Je ne sais pas si vous avez remarqué, mais aujourd’hui nous sommes passés aux journées "sans". Ce weekend, c’était une journée sans voiture à Paris, mais la vogue du "sans" est devenue à peu près générale.

Il y a également la journée sans fumée, mais aussi le "no buy day", autrement dit la journée sans achat, la journée sans téléphone portable, la journée sans produits d’origine animale… Autant de signes que nous sommes passés à l’ère du trop plein. Il y a quelques décennies, ces mêmes journées auraient été des journées "avec", c’est à dire avec voiture ou avec viande … Le signe encore une fois que l’on a changé d’époque. Le signe aussi qu’aujourd’hui, la question majeure consiste à nous désintoxiquer. Réussir à démontrer qu’il est possible de vivre un jour sans cigarette, sans sel ou sans voiture. Vivre ou survivre d’ailleurs, puisque, j’ouvre une parenthèse, la journée sans voiture était une journée où il y avait moins de voiture, mais où celles qui restaient allait beaucoup plus vite.
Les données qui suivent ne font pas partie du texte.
Lemma inv_item p : p ∈ Ls 0 -> exists it, item_at h p = Some it.
Proof using HInv.
  intros Hp. apply list_elem_of_lookup in Hp as [k Hk].
  destruct (Forall2_lookup_l _ _ _ _ _ (inv_items _ _ _ HInv) Hk) as (it & _ & Hit).
  by exists it.
Qed.

Lemma inv_valid i p : p ∈ Ls i -> is_Some (h !! p).
Proof using HInv.
  intros Hp. apply inv_sub0, inv_item in Hp as [it Hit].
  unfold item_at in Hit. fold h. destruct (h !! p); [eauto|done].
Qed.

Lemma inv_hd_valid : is_Some (h !! hd).
Proof using HInv. apply lookup_lt_is_Some. apply (inv_hd _ _ _ HInv). Qed.

Lemma inv_hd_notin i : hd ∉ Ls i.
Proof using HInv.
  pose proof (inv_nodup _ _ _ HInv i) as Hnd. by apply NoDup_cons in Hnd as [? _].
Qed.

Lemma walk_level sd i cur :
  (exists P S, Ls i = P ++ S /\ cur = last_from hd P) ->
  (cur = hd \/ node_precedes h cur sd) ->
  exists P B, Ls i = P ++ B
    /\ SkipList.walk (length h) h sd i cur = Normal (last_from hd P)
    /\ (last_from hd P = hd \/ node_precedes h (last_from hd P) sd)
    /\ head_stops h B sd.
Proof using HInv.
  intros (P & S & HL & ->) Hcur.
  pose proof (inv_chain _ _ _ HInv i) as Hc. fold h hd in Hc. rewrite HL in Hc.
  apply chain_last in Hc.
  destruct (walk_spec h sd i S (last_from hd P) (length h) Hc)
    as (A & B & -> & Hw & HA & HB).
  - destruct Hcur as [->|(n & Hn & _)]; [apply inv_hd_valid|eauto].
  - intros q Hq. apply (inv_valid i). rewrite HL. apply elem_of_app. by right.
  - pose proof (inv_len _ _ _ HInv i) as Hl. fold h in Hl.
    rewrite HL, length_app in Hl. lia.
  - exists (P ++ A), B. rewrite last_from_app. rewrite <- app_assoc.
    repeat split; try done.
    destruct A as [|a A]; [done|]. right.
    eapply (proj1 (Forall_forall _ _) HA). by apply last_from_in.
Qed.

Lemma search_spec sd : forall i cur upd,
  (exists P S, Ls i = P ++ S /\ cur = last_from hd P) ->
  (cur = hd \/ node_precedes h cur sd) ->
  exists c upd', SkipList.search h sd i cur upd = Normal (c, upd')
    /\ (forall j, j <= i ->
          exists P B, Ls j = P ++ B /\ js_get upd' j = Some (last_from hd P))
    /\ (forall j, i < j -> js_get upd' j = js_get upd j)
    /\ (exists P B, Ls 0 = P ++ B /\ c = last_from hd P
          /\ js_get upd' 0 = Some c
          /\ (c = hd \/ node_precedes h c sd) /\ head_stops h B sd).
Proof using HInv.
  induction i as [|i IH]; intros cur upd Hpos Hcur;
    destruct (walk_level sd _ cur Hpos Hcur) as (P & B & HL & Hw & Hc & HB);
    simpl; rewrite Hw.
  - eexists _, _. split; [done|]. split; [|split].
    + intros j Hj. assert (j = 0) as -> by lia.
      exists P, B. by rewrite js_get_set_eq.
    + intros j Hj. apply js_get_set_ne. lia.
    + exists P, B. by rewrite js_get_set_eq.
  - destruct (IH (last_from hd P) (js_set (S i) (Some (last_from hd P)) upd))
      as (c & upd' & Hs & Hlow & Hhigh & H0); [|done|].
    { destruct P as [|x P]; [by exists [], (Ls i)|].
      assert (last_from hd (x :: P) ∈ Ls i) as Hin.
      { apply (inv_sub _ _ _ HInv). rewrite HL. apply elem_of_app. left.
        by apply last_from_in. }
      apply list_elem_of_split in Hin as (l1 & l2 & Hl).
      exists (l1 ++ [last_from hd (x :: P)]), l2.
      rewrite <- app_assoc. split; [done|]. by rewrite last_from_app. }
    exists c, upd'. split; [done|]. split; [|split; [|done]].
    + intros j Hj. destruct (decide (j = S i)) as [->|].
      * exists P, B. split; [done|]. rewrite Hhigh by lia. by rewrite js_get_set_eq.
      * apply Hlow. lia.
    + intros j Hj. rewrite Hhigh by lia. apply js_get_set_ne. lia.
Qed.

End Search.

(** ** Linking a new node *)

Section Splice.
Local Open Scope nat_scope.

Lemma raise_spec hd : forall n i upd j,
  js_get (SkipList.raise n i hd upd) j
  = if decide (i <= j < i + n) then Some hd else js_get upd j.
Proof.
  induction n as [|n IH]; intros i upd j; simpl.
  - by rewrite decide_False by lia.
  - rewrite IH. destruct (decide (S i <= j < S i + n)).
    + by rewrite decide_True by lia.
    + destruct (decide (j = i)) as [->|].
      * rewrite js_get_set_eq. by rewrite decide_True by lia.
      * rewrite js_get_set_ne by done. by rewrite decide_False by lia.
Qed.

Lemma store_forward_ok h p n i v :
  h !! p = Some n ->
  store_forward h p i v = Normal (<[p := SkipListNode.set_forward i v n]> h).
Proof. intros Hp. unfold store_forward, deref. by rewrite Hp. Qed.

Lemma splice_spec upd new : forall n i h1,
  new < length h1 ->
  (forall j, i <= j < i + n ->
     exists u, js_get upd j = Some u /\ u < length h1 /\ u <> new) ->
  exists h', SkipList.splice n i upd new h1 = Normal h'
    /\ length h' = length h1
    /\ (forall q, item_at h' q = item_at h1 q)
    /\ (forall q j, fwd h' q j =
          if decide (i <= j < i + n) then
            match js_get upd j with
            | Some u =>
                if decide (q = u) then Some new
                else if decide (q = new) then fwd h1 u j
                else fwd h1 q j
            | None => fwd h1 q j
            end
          else fwd h1 q j).
Proof.
  induction n as [|n IH]; intros i h1 Hnew Hupd; simpl.
  - exists h1. repeat split; try done. intros. by rewrite decide_False by lia.
  - destruct (Hupd i) as (u & Hu & Hul & Hun); [lia|]. rewrite Hu. simpl.
    destruct (lookup_lt_is_Some_2 h1 new Hnew) as [nn Hnn].
    rewrite (store_forward_ok _ _ _ _ _ Hnn). simpl.
    destruct (lookup_lt_is_Some_2 h1 u Hul) as [nu Hnu].
    set (h2 := <[new := SkipListNode.set_forward i (fwd h1 u i) nn]> h1).
    assert (h2 !! u = Some nu) as Hnu2.
    { unfold h2. by rewrite list_lookup_insert_ne. }
    rewrite (store_forward_ok _ _ _ _ _ Hnu2). simpl.
    set (h3 := <[u := SkipListNode.set_forward i (Some new) nu]> h2).
    assert (length h3 = length h1) as Hlen3.
    { unfold h3, h2. by rewrite !length_insert. }
    destruct (IH (S i) h3) as (h' & Hs & Hlen & Hit & Hf).
    { lia. }
    { intros j Hj. destruct (Hupd j) as (u' & ? & ? & ?); [lia|].
      exists u'. repeat split; try done. lia. }
    assert (forall q j, fwd h3 q j =
              if decide (q = u /\ j = i) then Some new
              else if decide (q = new /\ j = i) then fwd h1 u i
              else fwd h1 q j) as Hf3.
    { intros q j. unfold h3. rewrite (fwd_set_forward _ _ _ _ _ _ _ Hnu2).
      destruct (decide (q = u /\ j = i)); [done|].
      unfold h2. by rewrite (fwd_set_forward _ _ _ _ _ _ _ Hnn). }
    exists h'. split; [done|]. split; [lia|]. split.
    + intros q. rewrite Hit. unfold h3.
      rewrite (item_at_set_forward _ _ _ _ _ _ Hnu2). unfold h2.
      by rewrite (item_at_set_forward _ _ _ _ _ _ Hnn).
    + intros q j. rewrite Hf. destruct (decide (S i <= j < S i + n)).
      * rewrite decide_True by lia.
        assert (forall x, fwd h3 x j = fwd h1 x j) as E.
        { intros x. rewrite Hf3.
          rewrite (decide_False (P := x = u /\ j = i)) by lia.
          by rewrite (decide_False (P := x = new /\ j = i)) by lia. }
        destruct (js_get upd j); by rewrite !E.
      * rewrite Hf3. destruct (decide (j = i)) as [->|].
        -- rewrite (decide_True (P := i <= i < i + S n)) by lia. rewrite Hu.
           destruct (decide (q = u)) as [->|]; [by rewrite decide_True|].
           rewrite (decide_False (P := q = u /\ i = i)) by tauto.
           destruct (decide (q = new)) as [->|]; [by rewrite decide_True|].
           by rewrite decide_False by tauto.
        -- rewrite (decide_False (P := q = u /\ j = i)) by tauto.
           rewrite (decide_False (P := q = new /\ j = i)) by tauto.
           by rewrite decide_False by lia.
Qed.

Lemma insert_after_split new B P : forall x,
  NoDup (x :: P ++ B) ->
  insert_after (last_from x P) new (x :: P ++ B) = x :: P ++ new :: B.
Proof.
  induction P as [|y P IH]; intros x Hnd.
  - simpl. by rewrite decide_True.
  - apply NoDup_cons in Hnd as [Hx Hnd].
    change (insert_after (last_from y P) new (x :: (y :: P) ++ B)
            = x :: (y :: P) ++ new :: B).
    cbn [insert_after]. rewrite decide_False.
    + f_equal. apply (IH y Hnd).
    + intros ->. apply Hx. apply elem_of_app. left. apply last_from_in_cons.
Qed.

Lemma link_split hd new P B :
  NoDup (hd :: P ++ B) ->
  link hd new (last_from hd P) (P ++ B) = P ++ new :: B.
Proof.
  intros Hnd. unfold link. destruct P as [|x P].
  - simpl. by rewrite decide_True.
  - apply NoDup_cons in Hnd as [Hhd Hnd].
    rewrite decide_False.
    + apply (insert_after_split new B P x Hnd).
    + intros E. apply Hhd. rewrite <- E.
      apply elem_of_app. left. apply (last_from_in_cons x P).
Qed.

End Splice.

(** ** [insertScore] keeps the invariant and refines [upsert] *)

Section Insert.
Local Open Scope nat_scope.

Context (sl : SkipList.t) (Ls : nat -> list ptr) (its : list item).
Context (HInv : Inv_at sl Ls its).
Let h := SkipList.heap_of sl.
Let hd := SkipList.header sl.

Lemma inv_in_valid j q : q ∈ hd :: Ls j -> q < length h.
Proof using HInv.
  intros [->|Hq]%elem_of_cons; [apply (inv_hd _ _ _ HInv)|].
  apply lookup_lt_is_Some. by eapply inv_valid.
Qed.

Lemma item_at_alloc_Some (h1 : heap) n q it :
  item_at h1 q = Some it -> item_at (h1 ++ [n]) q = Some it.
Proof.
  unfold item_at. destruct (h1 !! q) eqn:E; [|done].
  by rewrite (lookup_app_l_Some _ _ _ _ E).
Qed.

Lemma insert_new_inv L upd P0 B0 itsP itsB z u g level' mx :
  (forall j, j <= L ->
     exists P B, Ls j = P ++ B /\ js_get upd j = Some (last_from hd P)) ->
  Ls 0 = P0 ++ B0 ->
  js_get upd 0 = Some (last_from hd P0) ->
  Forall2 (fun p it => item_at h p = Some it) P0 itsP ->
  Forall2 (fun p it => item_at h p = Some it) B0 itsB ->
  StronglySorted item_lt (itsP ++ (z, u, g) :: itsB) ->
  SkipList.level sl <= level' -> L <= level' ->
  exists h',
    SkipList.splice (S L) 0 upd (length h)
      (h ++ [SkipListNode.new u g (Int z) L]) = Normal h'
    /\ Inv (SkipList.mk h' hd level' mx) (itsP ++ (z, u, g) :: itsB).
Proof using HInv.
  intros Hupd HL0 Hu0 HP HB Hsorted Hlv HLl.
  set (new := length h). set (h0 := h ++ [_]).
  assert (length h0 = S (length h)) as Hlen0.
  { unfold h0. rewrite length_app. simpl. lia. }
  destruct (splice_spec upd new (S L) 0 h0) as (h' & Hsp & Hlen & Hit & Hf).
  { unfold new. lia. }
  { intros j Hj. destruct (Hupd j) as (P & B & HL & Hu); [lia|].
    exists (last_from hd P). split; [done|].
    assert (last_from hd P < length h) as Hv.
    { apply (inv_in_valid j). rewrite HL.
      pose proof (last_from_in_cons hd P) as [->|Hin]%elem_of_cons; [left|].
      right. apply elem_of_app. by left. }
    unfold new. lia. }
  exists h'. split; [done|].
  set (Ls' := fun j =>
         if decide (j <= L) then
           match js_get upd j with
           | Some u' => link hd new u' (Ls j)
           | None => Ls j
           end
         else Ls j).
  assert (forall j, j <= L ->
            exists P B, Ls j = P ++ B /\ Ls' j = P ++ new :: B
              /\ js_get upd j = Some (last_from hd P)) as Hin.
  { intros j Hj. destruct (Hupd j Hj) as (P & B & HL & Hu).
    exists P, B. repeat split; try done.
    unfold Ls'. rewrite decide_True by done. rewrite Hu, HL.
    apply link_split. rewrite <- HL. apply (inv_nodup _ _ _ HInv). }
  assert (forall j, ~ j <= L -> Ls' j = Ls j) as Hout.
  { intros j Hj. unfold Ls'. by rewrite decide_False. }
  assert (forall j q, q ∈ Ls j -> q ∈ Ls' j) as Hmono.
  { intros j q Hq. destruct (decide (j <= L)) as [Hj|Hj].
    - destruct (Hin j Hj) as (P & B & HL & HL' & _). rewrite HL'.
      rewrite HL in Hq.
      apply elem_of_app in Hq as [?|?]; apply elem_of_app;
        [by left|right; by right].
    - by rewrite Hout. }
  assert (forall j q, q ∈ Ls' j -> q = new \/ q ∈ Ls j) as Hrev.
  { intros j q Hq. destruct (decide (j <= L)) as [Hj|Hj].
    - destruct (Hin j Hj) as (P & B & HL & HL' & _). rewrite HL' in Hq.
      rewrite HL.
      apply elem_of_app in Hq as [?|[->|?]%elem_of_cons]; [|by left|];
        right; apply elem_of_app; [by left|by right].
    - rewrite Hout in Hq by done. by right. }
  assert (forall j, new ∉ hd :: Ls j) as Hfresh.
  { intros j Hn. apply inv_in_valid in Hn. unfold new in Hn. lia. }
  exists Ls'. constructor; simpl.
  - intros j. destruct (decide (j <= L)) as [Hj|Hj].
    + destruct (Hin j Hj) as (P & B & HL & HL' & Hu). rewrite HL'.
      apply (chain_splice h0).
      * apply (chain_ext h).
        { intros q Hq. apply fwd_alloc_old. apply (inv_in_valid j).
          by rewrite HL. }
        rewrite <- HL. apply (inv_chain _ _ _ HInv).
      * rewrite <- HL. apply (inv_nodup _ _ _ HInv).
      * rewrite <- HL. apply Hfresh.
      * intros q. rewrite Hf. rewrite decide_True by lia. by rewrite Hu.
    + rewrite Hout by done.
      apply (chain_ext h); [|apply (inv_chain _ _ _ HInv)].
      intros q Hq. rewrite Hf. rewrite decide_False by lia.
      apply fwd_alloc_old. by apply (inv_in_valid j).
  - intros j Hj. rewrite Hout by lia. apply (inv_top _ _ _ HInv). lia.
  - intros j p Hp. destruct (Hrev _ _ Hp) as [->|Hq].
    + destruct (decide (S j <= L)).
      * destruct (Hin j) as (P & B & _ & -> & _); [lia|].
        apply elem_of_app. right. left.
      * rewrite Hout in Hp by done. exfalso. apply (Hfresh (S j)). by right.
    + apply Hmono. by apply (inv_sub _ _ _ HInv).
  - intros j. destruct (decide (j <= L)).
    + destruct (Hin j) as (P & B & HL & -> & _); [done|].
      pose proof (inv_nodup _ _ _ HInv j) as Hnd. fold hd in Hnd. rewrite HL in Hnd.
      pose proof (Hfresh j) as Hfr. rewrite HL in Hfr.
      apply NoDup_cons in Hnd as [Hhd Hnd]. apply NoDup_cons. split.
      * intros [Hx|[->|Hx]%elem_of_cons]%elem_of_app.
        -- apply Hhd, elem_of_app; by left.
        -- apply Hfr; left.
        -- apply Hhd, elem_of_app; by right.
      * apply NoDup_app in Hnd as (HP' & Hdisj & HB').
        apply NoDup_app. split; [done|]. split.
        -- intros x Hx [->|Hx']%elem_of_cons.
           ++ apply Hfr. right. apply elem_of_app. by left.
           ++ by apply (Hdisj x).
        -- apply NoDup_cons. split; [|done].
           intros Hx. apply Hfr. right. apply elem_of_app. by right.
    + rewrite Hout by done. apply (inv_nodup _ _ _ HInv).
  - intros j. rewrite Hlen, Hlen0.
    pose proof (inv_len _ _ _ HInv j) as Hl. fold h in Hl.
    destruct (decide (j <= L)).
    + destruct (Hin j) as (P & B & HL & -> & _); [done|].
      rewrite HL in Hl. rewrite length_app in *. simpl. lia.
    + rewrite Hout by done. lia.
  - rewrite Hlen, Hlen0. pose proof (inv_hd _ _ _ HInv) as Hh. fold h in Hh. lia.
  - unfold Ls'. rewrite decide_True by lia. rewrite Hu0, HL0.
    rewrite link_split
      by (rewrite <- HL0; apply (inv_nodup _ _ _ HInv)).
    apply Forall2_app; [|apply Forall2_cons; split].
    + eapply Forall2_impl; [exact HP|]. intros q it Hq. simpl in Hq.
      rewrite Hit. by apply item_at_alloc_Some.
    + rewrite Hit. unfold item_at, h0, new.
      rewrite lookup_app_r by lia. by rewrite Nat.sub_diag.
    + eapply Forall2_impl; [exact HB|]. intros q it Hq. simpl in Hq.
      rewrite Hit. by apply item_at_alloc_Some.
  - exact Hsorted.
Qed.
Du coup, mettre un enfant en vélo sur la route revenait à courir le risque d’aboutir à une journée sans enfants, je ferme la parenthèse. La prolifération de ces journées "sans", montre avant tout que nous sommes passés à une autre époque, celle où les envies ont pris le pas sur nos besoins. La logique de ces expériences de 24 heures, consiste à nous administrer la preuve que nous n’avons pas besoin de vivre conformément à nos envies, c’est est fini de la vieille maxime, ne pas imaginer le manque, c’est manquer d’imagination.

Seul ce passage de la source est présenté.